Mit diesem Ziel, auf das das HBO-Epos unaufhaltsam zusteuert, änderte sich bereits in Staffel sieben der Fokus von Einzel-, Gruppen- und Familienschicksalen zum großen Ganzen, das durchaus als geopolitische Parabel interpretiert werden darf. Die Elemente Eis und Feuer, Kälte und Wärme, nehmen schon im Titel großen Raum ein und werden spätestens in Staffel acht mit voller Wucht in Form von Drachen und Eiszombies aufeinandertreffen. Auch der Mensch im 21. Jahrhundert muss sich im Angesicht einer eigens verschuldeten, bevorstehenden Klimakatastrophe mehr mit diesen Elementen befassen. Wie in «Game of Thrones» muss dabei Kooperation aller Parteien vor Konflikt kommen. Eine Maxime, die sich einige Charakter mehr zu Herzen nehmen als andere. Was ihnen das einbringt, wird die Finalstaffel zeigen.

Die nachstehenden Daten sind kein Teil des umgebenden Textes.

(** Words of two sets agree when the sets do. *)
Lemma words_ext b1 b2 : wf b1 -> wf b2 ->
  (forall i, word (store b1) i = word (store b2) i) <-> to_set b1 = to_set b2.
Proof.
  intros [Hf1 _] [Hf2 _]. rewrite <-to_set_ext. split.
  - intros Hw v _. by rewrite !contains_testbit, Hw.
  - intros Hc i. apply Z.bits_inj. intros j.
    pose proof (Forall_word _ i Hf1) as [_ Hb1]%in_width_iff_bits.
    pose proof (Forall_word _ i Hf2) as [_ Hb2]%in_width_iff_bits.
    destruct (Z.lt_ge_cases j 0); [by rewrite !Z.testbit_neg_r|].
    destruct (Z.lt_ge_cases j 64); [|by rewrite Hb1, Hb2].
    specialize (Hc (64 * Z.of_nat i + j) ltac:(lia)). rewrite !contains_testbit in Hc.
    assert (word_of (64 * Z.of_nat i + j) = i) as Hi.
    { unfold word_of. rewrite Z.mul_comm, Z.div_add_l, Z.div_small by lia. lia. }
    assert (bit_of (64 * Z.of_nat i + j) = j) as Hj.
    { unfold bit_of. rewrite Z.mul_comm, Z.add_comm, Z.mod_add by lia. by apply Z.mod_small. }
    by rewrite Hi, Hj in Hc.
Qed.

Lemma land_eq_r_words b1 b2 : wf b1 -> wf b2 ->
  (forall i, Z.land (word (store b1) i) (word (store b2) i) = word (store b2) i) <->
  to_set b2 ⊆ to_set b1.
Proof.
  intros Hw1 Hw2.
  transitivity (to_set (bitand b1 b2) = to_set b2); [|rewrite bitand_to_set; set_solver].
  rewrite <-words_ext by (done || by apply (apply_op_wf _ andb _ _ land_bitwise)).
  unfold bitand. by setoid_rewrite (apply_op_word _ _ _ _ _ land_bitwise).
Qed.

Lemma zip_with_land_count l r :
  foldr Z.add 0 (zip_with (fun a b => count_ones (Z.land a b)) l r)
  = count_words (zip_words Z.land l r).
Proof.
  assert (Hz : count_ones 0 = 0) by (vm_compute; done).
  assert (Hzs : forall l', count_words (zip_words Z.land l' []) = 0).
  { induction l' as [|a l' IH]; [done|]. cbn [zip_words].
    unfold count_words in *. cbn [foldr]. rewrite Z.land_0_r, Hz. exact IH. }
  revert r. induction l as [|a l IH]; intros r.
  - cbn [zip_with foldr zip_words]. induction r as [|b r IHr]; [done|].
    change (Z.land 0 <$> b :: r) with (Z.land 0 b :: (Z.land 0 <$> r)).
    unfold count_words in *. cbn [foldr]. rewrite Z.land_0_l, Hz. exact IHr.
  - destruct r as [|b r]; [by rewrite Hzs|].
    cbn [zip_with foldr zip_words]. rewrite IH. done.
Qed.

Lemma new_wf : wf new.
Proof. split; [constructor|reflexivity]. Qed.

Lemma from_iter_ind (P : BitSet -> Prop) vs :
  P new -> (forall b v, v ∈ vs -> P b -> P (insert b v)) -> P (from_iter vs).
Proof.
  unfold from_iter. generalize new. induction vs as [|v vs IH]; intros b Hb Hstep; [done|].
  simpl. apply IH; [apply Hstep; [left|done]|]. intros b' v' Hv'. apply Hstep. by right.
Qed.

Lemma from_iter_wf vs : Forall (fun v => 0 <= v) vs -> wf (from_iter vs).
Proof.
  intros Hvs. apply from_iter_ind; [apply new_wf|]. intros b v Hv. apply insert_wf.
  by eapply Forall_forall in Hvs.
Qed.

Auch nach Staffel sieben werden die Meinungen auseinandergehen, ob David Benioff und D. B. Weiss aus George R. R. Martins Buchsaga eine würdige Serien-Adaption erzeugten oder ob die Geschichten mit der zunehmenden Eigenverantwortlichkeit der Showrunner konventioneller und trivialer wurden. Unbestritten ist jedenfalls, dass Benioff und Weiss aus dem Samen eines ausufernden Literatur-Epos eine nach wie vor komplexe und einnehmende Geschichte sprießen ließen, die zum größten Objekt popkultureller Obsessionen gedieh. Es ist daher gerechtfertigt anzunehmen, dass Staffel acht in zufriedenstellender Manier und in einer dem Show-Vermächtnis würdigen Art und Weise enden wird.